### Directions
Only the lines from the one containing "well, since the" to the end of the records should be given again, word for word and in full.

--- Raw data Enclosed Below ---

(** C8.  In the candidate loop the flag returned by the reset is not looked
    at.  For a candidate other than the current version, whatever the flag
    (false included), the candidate is handed to [test_package_update] in
    the world the reset left, it is appended to the tested versions, and
    its outcome is recorded: as the compatible version on success, in the
    failure ledger with its message otherwise. *)
Theorem reset_result_is_discarded name current s version w ready w1 :
  version <> current ->
  setup_test_environment P w = (Ret ready, w1) ->
  exists r w2 s',
    test_package_update P name version w1 = (Ret r, w2) /\
    try_candidate P name current s version w = (Ret s', w2) /\
    tested s' = tested s ++ [version] /\
    (success r = true ->
       compatible s' = Some version /\ failed s' = failed s) /\
    (success r = false ->
       failed s' = <[version := error_message r]> (failed s) /\
       compatible s' = compatible s).
Proof.
  intros Hne Hsetup.
  destruct (test_package_update_returns P name version w1)
    as (r & w2 & Hr).
  unfold try_candidate.
  destruct (String.eqb_spec version current); [contradiction |].
  unfold bind. rewrite Hsetup, Hr.
  exists r, w2. destruct (success r); eexists; (split; [reflexivity |]);
    (split; [reflexivity |]); simpl; by repeat split.
Qed.

(** C9.  A package that the current set maps to no version is handled as
    one that is not in the set at all: [find_compatible_update] returns the
    all-unknown status and [test_package_update] a failure whose
    [old_version] is "unknown", both without touching the world, and both
    are what a project without the package gets. *)
Theorem unpinned_package_is_unknown name version w :
  dict_get (current_packages P) name = Some None ->
  find_compatible_update P name w = (Ret (unknown_status name), w) /\
  test_package_update P name version w =
    (Ret {| success := false; old_version := "unknown";
            new_version := version;
            error_message :=
              Some ("Package " +:+ name +:+
                    " not found in current packages");
            test_output := None |}, w) /\
  forall P' : Project,
    dict_get (current_packages P') name = None ->
    find_compatible_update P' name w = find_compatible_update P name w /\
    test_package_update P' name version w =
      test_package_update P name version w.
Proof.
  intros Hnone.
  assert (current_packages_get P name = None) as Hget.
  { unfold current_packages_get. by rewrite Hnone. }
  unfold find_compatible_update, test_package_update.
  rewrite Hget. simpl. split; [done |]. split; [done |].
  intros P' Habsent. unfold current_packages_get. by rewrite Habsent.
Qed.

End Candidates.

Section NoTests.
Context {W : Type} {E : Externals W} {Pk : Packaging} (P : Project).

(** Test discovery finds nothing, in whatever world it is asked. *)
Hypothesis no_test_files :
  forall w, exists w', find_test_files P w = (Ret [], w').

Lemma run_tests_no_test_files w :
  exists w', run_tests P w = (Ret (false, "No test files found"), w').
Proof.
  destruct (no_test_files w) as (w' & H). exists w'.
  unfold run_tests, bind. by rewrite H.
Qed.

Lemma candidate_passes_no_test_files name version w :
  candidate_passes P name version w = false.
Proof.
  unfold candidate_passes.
  destruct (install_package P name (Some version) _) as [[[]|] w2]; try done.
  by destruct (run_tests_no_test_files w2) as (w3 & ->).
Qed.

Context (name current : string).
Hypothesis pinned : current_packages_get P name = Some current.
Hypothesis pinned_nonempty : current <> "".

Lemma attempt_no_test_files version w :
  exists r,
    attempt P name version w = (Ret r, world_after P name version w) /\
    success r = false /\
    (candidate_installs P name version w = true ->
     error_message r = Some "Tests failed").
Proof.
  unfold world_after, candidate_installs, attempt, bind.
  destruct (setup_test_environment_returns P w) as (b & w1 & ->). simpl.
  unfold test_package_update.
  rewrite pinned, (truthy_nonempty _ pinned_nonempty). simpl.
  unfold try_except, bind.
  destruct (install_package_returns P name (Some version) w1)
    as (ok & w2 & ->).
  destruct ok; simpl; [| by eexists].
  destruct (run_tests_no_test_files w2) as (w3 & ->). simpl. by eexists.
Qed.

Lemma candidates_loop_no_test_files versions : forall s w,
  NoDup versions ->
  exists s',
    for_each (try_candidate P name current) versions s w =
      (Ret s', walk_world P name current versions w) /\
    compatible s' = compatible s /\
    (forall u, u ∉ versions -> failed s' !! u = failed s !! u) /\
    (forall pre v post,
       versions = pre ++ v :: post ->
       v <> current ->
       candidate_installs P name v (walk_world P name current pre w) = true ->
       failed s' !! v = Some (Some "Tests failed")).
Proof.
  induction versions as [|x xs IH]; intros s w Hnd; simpl.
  - exists s. repeat split; try done.
    intros pre v post Heq. by destruct pre.
  - apply NoDup_cons in Hnd as [Hx Hnd]. unfold bind.
    destruct (String.eqb_spec x current) as [->|Hne].
    + rewrite try_candidate_current.
      destruct (IH s w Hnd) as (s' & -> & Hc & Hkeep & Hfail).
      exists s'. repeat split; try done.
      * intros u Hu. apply Hkeep. intros ?. apply Hu. by right.
      * intros pre v post Heq Hv. destruct pre as [|p pre]; simpl in *.
        { injection Heq as <- <-. done. }
        injection Heq as <- ->. rewrite String.eqb_refl.
        by apply (Hfail pre v post).
    + destruct (attempt_no_test_files x w) as (r & Hr & Hs & Hmsg).
      rewrite (try_candidate_other P name current s x w r Hne Hr), Hs.
      match goal with |- context [for_each _ _ ?s1 ?w1] =>
        destruct (IH s1 w1 Hnd) as (s' & -> & Hc & Hkeep & Hfail) end.
      simpl in *. exists s'. repeat split; try done.
      * intros u Hu. rewrite Hkeep by (intros ?; apply Hu; by right).
        rewrite lookup_insert_ne; [done |]. intros ->. apply Hu. by left.
      * intros pre v post Heq Hv. destruct pre as [|p pre]; simpl in *.
        { injection Heq as <- <-. intros Hinst.
          rewrite (Hkeep x Hx), lookup_insert_eq. by rewrite Hmsg. }
        injection Heq as <- ->.
        destruct (String.eqb_spec x current); [contradiction |].
        by apply (Hfail pre v post).
Qed.
(** * Handlers of the socios dashboard: a shallow embedding

    The dashboard is a React application.  Its handlers are asynchronous
    functions that read and write component state, call the hosted backend
    and three identity-lookup services, log to the console and raise
    toasts.  Each handler is embedded as a computation in a small monad
    that threads the component state, can throw, and emits the externally
    visible events in the order the source issues them.  What the outside
    world answers (an HTTP response, a query result) is an argument of the
    handler.

    JavaScript objects whose shape the sources leave open (form values,
    rows sent to the backend, API payloads) are finite maps from property
    names to JavaScript values; interfaces the sources declare are records.
    A string holds the UTF-8 bytes of the JavaScript string: lengths count
    UTF-16 code units, the order of strings is the order of their code units
    and white space is that of ECMAScript. *)

From Stdlib Require Import ZArith QArith.QArith_base Strings.Ascii.
From stdpp Require Import base option list strings gmap pretty sorting.

Local Open Scope Z_scope.
Local Open Scope stdpp_scope.

(** ** JavaScript values *)

Inductive jsv :=
| JUndefined
| JNull
| JBool (b : bool)
| JNum (q : Q)
| JStr (s : string).

(** An object literal, a row, a set of form values. *)
Abbreviation jsobj := (gmap string jsv).

(** [!!v] *)
Definition truthy (v : jsv) : bool :=
  match v with
  | JUndefined | JNull => false
  | JBool b => b
  | JNum q => negb (Qeq_bool q (Qmake 0 1))
  | JStr s => negb (String.eqb s "")
  end.

(** [a || b] *)
Definition js_or (a b : jsv) : jsv := if truthy a then a else b.

(** [a ?? b] *)
Definition js_nullish (a b : jsv) : jsv :=
  match a with JUndefined | JNull => b | _ => a end.

(** [o.k]: a missing property reads as [undefined]. *)
Definition prop (o : jsobj) (k : string) : jsv := default JUndefined (o !! k).

(** Truthiness of a [string | null] column. *)
Definition truthy_str (v : option string) : bool :=
  match v with Some s => negb (String.eqb s "") | None => false end.

(** ** Strings

    A [string] holds the UTF-8 bytes of a JavaScript string.  [chars] cuts it
    into its characters and [utf16] gives the UTF-16 code units JavaScript
    computes with.  Splitting, searching and joining give the same result on
    the bytes as on the code units. *)

(** The characters of a text.  A byte below 0xC0 stands alone: an ASCII
    character (a continuation byte that follows no lead byte is kept as a
    character of its own).  A lead byte takes the one, two or three bytes
    that follow it. *)
Fixpoint chars (s : string) : list string :=
  match s with
  | EmptyString => []
  | String a s1 =>
      if (N_of_ascii a <? 0xC0)%N then String a EmptyString :: chars s1
      else
        match s1 with
        | EmptyString => [s]
        | String b s2 =>
            if (N_of_ascii a <? 0xE0)%N then String a (String b EmptyString) :: chars s2
            else
              match s2 with
              | EmptyString => [s]
              | String c s3 =>
                  if (N_of_ascii a <? 0xF0)%N
                  then String a (String b (String c EmptyString)) :: chars s3
                  else
                    match s3 with
                    | EmptyString => [s]
                    | String d s4 =>
                        String a (String b (String c (String d EmptyString))) :: chars s4
                    end
              end
        end
  end.

(** The code point of a character: the payload bits of its bytes.  A stray
    continuation byte and a sequence that is cut off read as U+FFFD. *)
Definition code_point (c : string) : N :=
  match c with
  | String a EmptyString =>
      let a := N_of_ascii a in
      if a <? 0x80 then a else 0xFFFD
  | String a (String b EmptyString) =>
      let a := N_of_ascii a in let b := N_of_ascii b in
      if a <? 0xE0 then (a mod 0x20) * 0x40 + b mod 0x40 else 0xFFFD
  | String a (String b (String c EmptyString)) =>
      let a := N_of_ascii a in let b := N_of_ascii b in let c := N_of_ascii c in
      if a <? 0xF0 then (a mod 0x10) * 0x1000 + (b mod 0x40) * 0x40 + c mod 0x40
      else 0xFFFD
  | String a (String b (String c (String d EmptyString))) =>
      let a := N_of_ascii a in let b := N_of_ascii b in
      let c := N_of_ascii c in let d := N_of_ascii d in
      (a mod 0x08) * 0x40000 + (b mod 0x40) * 0x1000 + (c mod 0x40) * 0x40 + d mod 0x40
  | _ => 0xFFFD
  end%N.

(** The UTF-16 code units of a code point: itself, or a surrogate pair. *)
Definition code_units (cp : N) : list N :=
  if (cp <? 0x10000)%N then [cp]
  else [0xD800 + (cp - 0x10000) / 0x400; 0xDC00 + (cp - 0x10000) mod 0x400]%N.

Definition utf16 (s : string) : list N :=
  List.flat_map (fun c => code_units (code_point c)) (chars s).
(** * RendaHomes: the on-chain bookkeeping of the Solidity contracts

    A shallow embedding of the contracts that carry the accounting logic
    of the repository

      - [contracts/HRMToken.sol]            (modules [HRM] and [Faucet])
      - [contracts/PropertyToken.sol]       (modules [PT] and [PTQ])
      - [RendaGovernance]                   (modules [Gov] and [GovQ])
      - [contracts/DisasterManagement.sol]  (modules [DM] and [DMQ])
      - [contracts/WrappedHRM.sol]          (module [WHRM])
      - [contracts/RealEstatePool.sol]      (module [Pool])

    Every public function becomes a function from the pre-state to a
    [result]: [Ok] carries the post-state, [Revert] carries the reason the
    EVM transaction was rolled back.  [uint256] values are [N] with the
    checked arithmetic of Solidity 0.8 written out; a Solidity [mapping] is a
    [gmap] read through a default (an absent key reads as the zero value).
    Events are not state and are left out; [nonReentrant] is left out as
    well, since the only external calls go to the token, which never calls
    back.

    The file has three parts: the contracts, the deployed system with its
    transactions and reachable worlds, and the properties: the invariant of
    the reachable worlds first, then one theorem per claim of the
    specification, then the properties of the rest of the code (X1, X2,
    ...). *)

From Stdlib Require Import NArith Lia.
From stdpp Require Import gmap strings list fin_maps.

Local Open Scope N_scope.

--- End of Enclosed Raw data ---

### Answer below
    well, since the only external calls go to the token, which never calls
    back.

    The file has three parts: the contracts, the deployed system with its
    transactions and reachable worlds, and the properties: the invariant of
    the reachable worlds first, then one theorem per claim of the
    specification, then the properties of the rest of the code (X1, X2,
    ...). *)

From Stdlib Require Import NArith Lia.
From stdpp Require Import gmap strings list fin_maps.

Local Open Scope N_scope.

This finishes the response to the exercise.